Although small DRG cells are highly varied in their expression of FRAP, substance P, etc., some of these markers tend to be frequently coexpressed, whereas others are coexpressed very infrequently. For example, c-ret, IB-4, and FRAP tend to be coexpressed and these cells do not express peptides. Another group of cells expresses trkA as well as peptides such as CGRP and/ or substance P. The population of cells coexpressing markers in these different groups is relatively small. The trkA/peptide-expressing cells include some with small myelinated and some with unmyelinated axons, whereas the IB4/c-ret/FRAP-expressing neurons have largely, if not exclusively, unmyelinated axons.

Nociceptive neurons are also unique in their projection into the central nervous system. Numerous evaluations of their termination sites, including the location of peptide-expressing terminals as well as the transport of various materials such as horseradish peroxidase (HRP) in physiologically identified noci-ceptive afferents impaled at the dorsal root entry zone, have demonstrated that they terminate largely though not exclusively in the most superficial laminae of the dorsal horn. Small myelinated nociceptive afferents terminate in lamina I (also known as the marginal zone) and lamina V (the deepest part of the nucleus proprius), whereas unmyelinated afferents terminate in lamina II.
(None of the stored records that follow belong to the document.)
(* ===== verification/Stages.v ===== *)
(** * The provisioning stages

    Models [internal/provisioner/stages.go]: the twelve stages of a
    deployment with the files and commands of each, as texts of the source. *)

From S2P Require Import Prelude GoStrings GoText NetIP Effects GoFmt CertTypes Certificates Provisioner Remote.

#[local] Open Scope Z_scope.

(** ** The managed files and fixed commands *)
Definition sysctlConfig : string := "net.core.somaxconn = 65535
net.core.netdev_max_backlog = 65535
net.core.rmem_max = 16777216
net.core.wmem_max = 16777216
net.ipv4.tcp_rmem = 4096 87380 16777216
net.ipv4.tcp_wmem = 4096 65536 16777216
net.ipv4.tcp_max_syn_backlog = 65535
net.ipv4.ip_local_port_range = 1024 65535
net.ipv4.tcp_fin_timeout = 15
net.ipv4.tcp_tw_reuse = 1
net.netfilter.nf_conntrack_max = 262144
net.core.default_qdisc = fq
net.ipv4.tcp_congestion_control = bbr
".

Definition limitsConfig : string := "* soft nofile 300000
* hard nofile 300000
root soft nofile 300000
root hard nofile 300000
".

Definition systemdLimits : string := "[Manager]
DefaultLimitNOFILE=300000
".

Definition fail2banConfig : string := "[sshd]
enabled = true
backend = systemd
".

Definition logrotateConfig : string := "/var/log/remnanode/*.log {
    size 50M
    rotate 5
    compress
    missingok
    notifempty
    copytruncate
}
".

Definition speedtestCompose : string := raw "services:
  speedtest-exporter:
    image: kutovoys/speedtest-exporter:latest
    container_name: speedtest-exporter
    restart: always
    environment:
      SERVER_IDS: `32983`
      UPDATE_INTERVAL: `60`
      METRICS_PROTECTED: `false`
    ports:
      - `9200:9090`
".

Definition nodeExporterService : string := "[Unit]
Description=Prometheus Node Exporter
After=network-online.target
Wants=network-online.target

[Service]
User=node_exporter
Group=node_exporter
Type=simple
ExecStart=/usr/local/bin/node_exporter
Restart=on-failure

[Install]
WantedBy=multi-user.target
".

Definition dockerInspect : string := "if command -v docker >/dev/null 2>&1 && docker compose version >/dev/null 2>&1 && systemctl is-active --quiet docker; then printf ready; else printf pending; fi".

Definition dockerApply : string := raw "set -eu
export DEBIAN_FRONTEND=noninteractive
. /etc/os-release
case `$ID` in ubuntu|debian) ;; *) exit 2 ;; esac
apt-get update
apt-get install -y ca-certificates curl gpg
install -m 0755 -d /etc/apt/keyrings
curl --fail --silent --show-error --location `https://download.docker.com/linux/$ID/gpg` --output /etc/apt/keyrings/docker.asc
chmod a+r /etc/apt/keyrings/docker.asc
arch=$(dpkg --print-architecture)
printf 'deb [arch=%s signed-by=/etc/apt/keyrings/docker.asc] https://download.docker.com/linux/%s %s stable\n' `$arch` `$ID` `$VERSION_CODENAME` > /etc/apt/sources.list.d/docker.list
apt-get update
apt-get install -y docker-ce docker-ce-cli containerd.io docker-buildx-plugin docker-compose-plugin
systemctl enable --now docker".

Definition remnanodeValidate : string := raw "attempt=0
while [ `$attempt` -lt 30 ]; do
    if docker inspect -f '{{.State.Running}}' remnanode 2>/dev/null | grep -qx true && ss -lnt | awk '{print $4}' | grep -Eq '(^|:)2222$'; then
        printf ready
        exit 0
    fi
    attempt=$((attempt + 1))
    sleep 1
done
printf pending".

Definition healthcheckCommand : string := "if systemctl is-active --quiet docker &&
docker inspect -f '{{.State.Running}}' remnanode 2>/dev/null | grep -qx true &&
systemctl is-active --quiet node_exporter &&
docker inspect -f '{{.State.Running}}' speedtest-exporter 2>/dev/null | grep -qx true &&
ss -lnt | awk '{print $4}' | grep -Eq '(^|:)2222$' &&
ss -lnt | awk '{print $4}' | grep -Eq '(^|:)9100$' &&
ss -lnt | awk '{print $4}' | grep -Eq '(^|:)9200$'; then printf ready; else printf pending; fi".

(** ** The checks of the parameters *)

(** [^[A-Za-z0-9_+/-]+$]. *)
Definition timezone_byte (a : ascii) : bool :=
  byte_in 65 90 a || byte_in 97 122 a || byte_in 48 57 a || str_exists (Ascii.eqb a) "_+/-".
Definition valid_timezone (s : string) : bool :=
  negb (String.eqb s "") && negb (str_exists (fun a => negb (timezone_byte a)) s).

(** [^[0-9]+\.[0-9]+\.[0-9]+$]. *)
Definition digits (s : string) : bool := negb (String.eqb s "") && negb (str_exists (fun a => negb (byte_in 48 57 a)) s).
Definition valid_version (s : string) : bool :=
  match Split s "." with [a; b; c] => digits a && digits b && digits c | _ => false end.

Section Stages.
Context `{X509} {printable_rune : UnicodePrint}.

(** ** Commands that depend on the configuration *)
Definition systemInspect (timezone : string) : string := Sprintf (raw "ready=true
	for package in mc htop btop iftop curl wget ca-certificates git; do
    dpkg-query -W -f='${Status}' `$package` 2>/dev/null | grep -qx 'install ok installed' || ready=false
done
if [ `$(timedatectl show -p Timezone --value)` != %q ]; then ready=false; fi
if [ `$ready` = true ]; then printf ready; else printf pending; fi") [FStr timezone].

Definition systemApply (timezone : string) : string := Sprintf ("set -eu
export DEBIAN_FRONTEND=noninteractive
apt-get update
apt-get upgrade -y
apt-get install -y mc htop btop iftop curl wget ca-certificates git
timedatectl set-timezone %s") [FStr timezone].

Definition nodeInspect (version : string) : string := Sprintf ("if command -v node_exporter >/dev/null 2>&1 && node_exporter --version 2>&1 | grep -Fq 'version %s' && systemctl is-active --quiet node_exporter; then printf ready; else printf pending; fi") [FStr version].

Definition nodeApply (version : string) : string := Sprintf (raw "set -eu
arch=$(uname -m)
case `$arch` in x86_64) arch=amd64 ;; aarch64) arch=arm64 ;; *) exit 2 ;; esac
version=%s
filename=`node_exporter-${version}.linux-${arch}.tar.gz`
work=$(mktemp -d)
trap 'rm -rf `$work`' EXIT
curl --fail --silent --show-error --location `https://github.com/prometheus/node_exporter/releases/download/v${version}/${filename}` --output `$work/$filename`
curl --fail --silent --show-error --location `https://github.com/prometheus/node_exporter/releases/download/v${version}/sha256sums.txt` --output `$work/sha256sums.txt`
(cd `$work` && grep `  ${filename}$` sha256sums.txt | sha256sum --check --status)
tar -xzf `$work/$filename` -C `$work`
install -m 0755 `$work/node_exporter-${version}.linux-${arch}/node_exporter` /usr/local/bin/node_exporter
id node_exporter >/dev/null 2>&1 || useradd --system --no-create-home --shell /usr/sbin/nologin node_exporter
systemctl daemon-reload
systemctl enable --now node_exporter") [FStr version].

Definition buildRemnanodeCompose (secret : bytes) : bytes :=
  bytes_of (Sprintf (raw "services:
  remnanode:
    image: remnawave/node:3.0.0
    container_name: remnanode
    hostname: remnanode
    network_mode: host
    restart: always
    cap_add:
      - NET_ADMIN
    ulimits:
      nofile:
        soft: 1048576
        hard: 1048576
    environment:
      NODE_PORT: `2222`
      SECRET_KEY: %s
    volumes:
      - /var/log/remnanode:/var/log/remnanode
") [FStr (json_string (string_of_bytes secret))]).

(** ** The firewall *)
Record rule : Type := mkRule { marker : string; expected : string; rule_command : string }.

Definition fixed_rules (panelIP metricsIP : string) : list rule :=
  [mkRule "deployer-ssh" "22/tcp" "ufw allow 22/tcp comment 'deployer-ssh'";
   mkRule "deployer-https" "443/tcp" "ufw allow 443/tcp comment 'deployer-https'";
   mkRule "deployer-remnanode" panelIP
     (Sprintf "ufw allow from %s to any port 2222 proto tcp comment 'deployer-remnanode'" [FStr panelIP]);
   mkRule "deployer-node-metrics" metricsIP
     (Sprintf "ufw allow from %s to any port 9100 proto tcp comment 'deployer-node-metrics'" [FStr metricsIP]);
   mkRule "deployer-speedtest-metrics" metricsIP
     (Sprintf "ufw allow from %s to any port 9200 proto tcp comment 'deployer-speedtest-metrics'" [FStr metricsIP]);
   mkRule "deployer-smtp-block" "25/tcp" "ufw deny out 25/tcp comment 'deployer-smtp-block'"].

Definition blocked : list string :=
  ["178.162.203.0/24"; "45.159.79.0/24"; "85.17.155.0/24"; "185.221.222.0/24"; "89.150.57.0/24"; "46.165.199.0/24";
   "178.162.202.0/24"; "85.17.70.0/24"; "64.62.203.0/24"].

Fixpoint blocked_rules (index : Z) (l : list string) : list rule :=
  match l with
  | [] => []
  | cidr :: l' =>
    let markerIn := Sprintf "deployer-block-%d-in" [FInt (index + 1)] in
    let markerOut := Sprintf "deployer-block-%d-out" [FInt (index + 1)] in
    mkRule markerIn cidr (Sprintf "ufw deny from %s comment '%s'" [FStr cidr; FStr markerIn]) ::
    mkRule markerOut cidr (Sprintf "ufw deny out to %s comment '%s'" [FStr cidr; FStr markerOut]) ::
    blocked_rules (index + 1) l'
  end.

Definition rules (panelIP metricsIP : string) : list rule := fixed_rules panelIP metricsIP ++ blocked_rules 0 blocked.

Definition rule_check (r : rule) : string :=
  Sprintf (raw "printf '%%s\n' `$status` | grep -F %q | grep -Fq %q") [FStr (marker r); FStr (expected r)].

Definition rule_apply (r : rule) : string := Sprintf (raw "if ! printf '%%s\n' `$status` | grep -F %q | grep -Fq %q; then
    while number=$(printf '%%s\n' `$status` | awk -v marker=%q 'index($0, marker) {gsub(/[][]/, ``, $1); print $1; exit}') && [ -n `$number` ]; do
        ufw --force delete `$number`
        status=$(ufw status numbered)
    done
    %s
    status=$(ufw status numbered)
fi") [FStr (marker r); FStr (expected r); FStr (marker r); FStr (rule_command r)].

Definition firewall_check (panelIP metricsIP : string) : string :=
  "status=$(ufw status numbered 2>/dev/null || true); if " +:+ Join (rule_check <$> rules panelIP metricsIP) " && " +:+ raw " && printf '%s\n' `$status` | grep -q '^Status: active'; then printf ready; else printf pending; fi".

Definition firewall_apply (panelIP metricsIP : string) : string :=
  "set -eu
export DEBIAN_FRONTEND=noninteractive
if ! command -v ufw >/dev/null 2>&1; then apt-get update; apt-get install -y ufw; fi
if ! ufw show added | grep -Fq 'deployer-ssh'; then ufw allow 22/tcp comment 'deployer-ssh'; fi
ufw --force enable
status=$(ufw status numbered)
" +:+ Join (rule_apply <$> rules panelIP metricsIP) (String chr_nl "") +:+ "
true".

Definition firewallCommands (panelIP metricsIP : string) : string * string * string :=
  (firewall_check panelIP metricsIP, firewall_apply panelIP metricsIP, firewall_check panelIP metricsIP).

(** ** The list of the stages *)
Definition fixed_file (path content : string) : managedFile := mkManagedFile path "0644" (bytes_of content).

Definition default_stages (config : Config) : list remoteStage :=
  let remote name inspect apply validate files := mkRemoteStage name (pc_CommandTimeout config) files inspect apply validate in
  let '(firewallInspect, firewallApply, firewallValidate) :=
    firewallCommands (addr_string (pc_RemnawaveAPIIP config)) (addr_string (pc_MetricsIP config)) in
  [remote "system" (systemInspect (pc_Timezone config)) (systemApply (pc_Timezone config)) (systemInspect (pc_Timezone config)) [];
   remote "docker" dockerInspect dockerApply dockerInspect [];
   remote "sysctl" "" ("set -eu
modprobe nf_conntrack
sysctl --system >/dev/null") (raw "if [ `$(sysctl -n net.ipv4.tcp_congestion_control)` = bbr ] && [ `$(sysctl -n net.netfilter.nf_conntrack_max)` = 262144 ]; then printf ready; else printf pending; fi")
     [fixed_file "/etc/modules-load.d/remnanode.conf" ("nf_conntrack" +:+ String chr_nl "");
      fixed_file "/etc/sysctl.d/99-remnanode.conf" sysctlConfig];
   remote "limits" "" "systemctl daemon-reexec" ("if systemctl show --property DefaultLimitNOFILE | grep -q '=300000$'; then printf ready; else printf pending; fi")
     [fixed_file "/etc/security/limits.d/99-remnanode.conf" limitsConfig;
      fixed_file "/etc/systemd/system.conf.d/99-remnanode.conf" systemdLimits];
   remote "firewall" firewallInspect firewallApply firewallValidate [];
   remote "fail2ban" ("if command -v fail2ban-client >/dev/null 2>&1 && systemctl is-active --quiet fail2ban; then printf ready; else printf pending; fi") ("set -eu
export DEBIAN_FRONTEND=noninteractive
apt-get update
apt-get install -y fail2ban
systemctl enable --now fail2ban") ("if systemctl is-active --quiet fail2ban && fail2ban-client status sshd >/dev/null 2>&1; then printf ready; else printf pending; fi")
     [fixed_file "/etc/fail2ban/jail.d/remnanode-sshd.local" fail2banConfig];
   remote "remnanode" ("if docker inspect -f '{{.State.Running}}' remnanode 2>/dev/null | grep -qx true; then printf ready; else printf pending; fi") ("set -eu
install -d -m 0755 /var/log/remnanode
docker compose -f /opt/remnanode/docker-compose.yml up -d --remove-orphans") remnanodeValidate
     [mkManagedFile "/opt/remnanode/docker-compose.yml" "0600" (buildRemnanodeCompose (pc_remnanodeSecret config))];
   remote "node_exporter" (nodeInspect (pc_NodeExporterVersion config)) (nodeApply (pc_NodeExporterVersion config)) ("if systemctl is-active --quiet node_exporter && ss -lnt | awk '{print $4}' | grep -Eq '(^|:)9100$'; then printf ready; else printf pending; fi")
     [fixed_file "/etc/systemd/system/node_exporter.service" nodeExporterService];
   remote "speedtest_exporter" ("if docker inspect -f '{{.State.Running}}' speedtest-exporter 2>/dev/null | grep -qx true; then printf ready; else printf pending; fi") ("docker compose -f /opt/speedtest-exporter/docker-compose.yml up -d --remove-orphans") ("if docker inspect -f '{{.State.Running}}' speedtest-exporter 2>/dev/null | grep -qx true && ss -lnt | awk '{print $4}' | grep -Eq '(^|:)9200$'; then printf ready; else printf pending; fi")
     [fixed_file "/opt/speedtest-exporter/docker-compose.yml" speedtestCompose];
   remote "logrotate" ("if command -v logrotate >/dev/null 2>&1; then printf ready; else printf pending; fi") ("set -eu
export DEBIAN_FRONTEND=noninteractive
apt-get update
apt-get install -y logrotate") ("if logrotate --debug /etc/logrotate.d/remnanode >/dev/null 2>&1; then printf ready; else printf pending; fi")
     [fixed_file "/etc/logrotate.d/remnanode" logrotateConfig];
   remote "healthcheck" healthcheckCommand "" healthcheckCommand []].

Definition NewDefaultStages (config : Config) (xray : XraySNIInstaller) : option (list Stage) :=
  match normalized config with
  | None => None
  | Some config =>
    if negb (valid_timezone (pc_Timezone config)) || negb (valid_version (pc_NodeExporterVersion config)) then None
    else
      let remote := remote_stage <$> default_stages config in
      Some (take 10 remote ++ [xraySNIStage xray] ++ drop 10 remote)
  end.
End Stages.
Many workers have subdivided lamina II into inner and outer portions (lamina IIo and lamina II;). The IB4/c-ret/FRAP-expressing neurons terminate largely in lamina II;, whereas the peptide-containing neurons terminate in laminae IIo and I. Physiological evidence suggests that cells in lamina IIi respond almost exclusively to nonnoxious stimulation. This would indicate that the afferent population projecting into this zone responds to nonnociceptive stimuli. However, many IB4-expressing neurons express the receptor for capsaicin (VR1), which would suggest that they are responsive to noxious heat and chemical stimulation, specifically protons. This apparent discrepancy remains to be resolved, but it is important to recall that, in this as in other studies, the recordings from central neurons were made in reduced preparations where their properties may be distorted.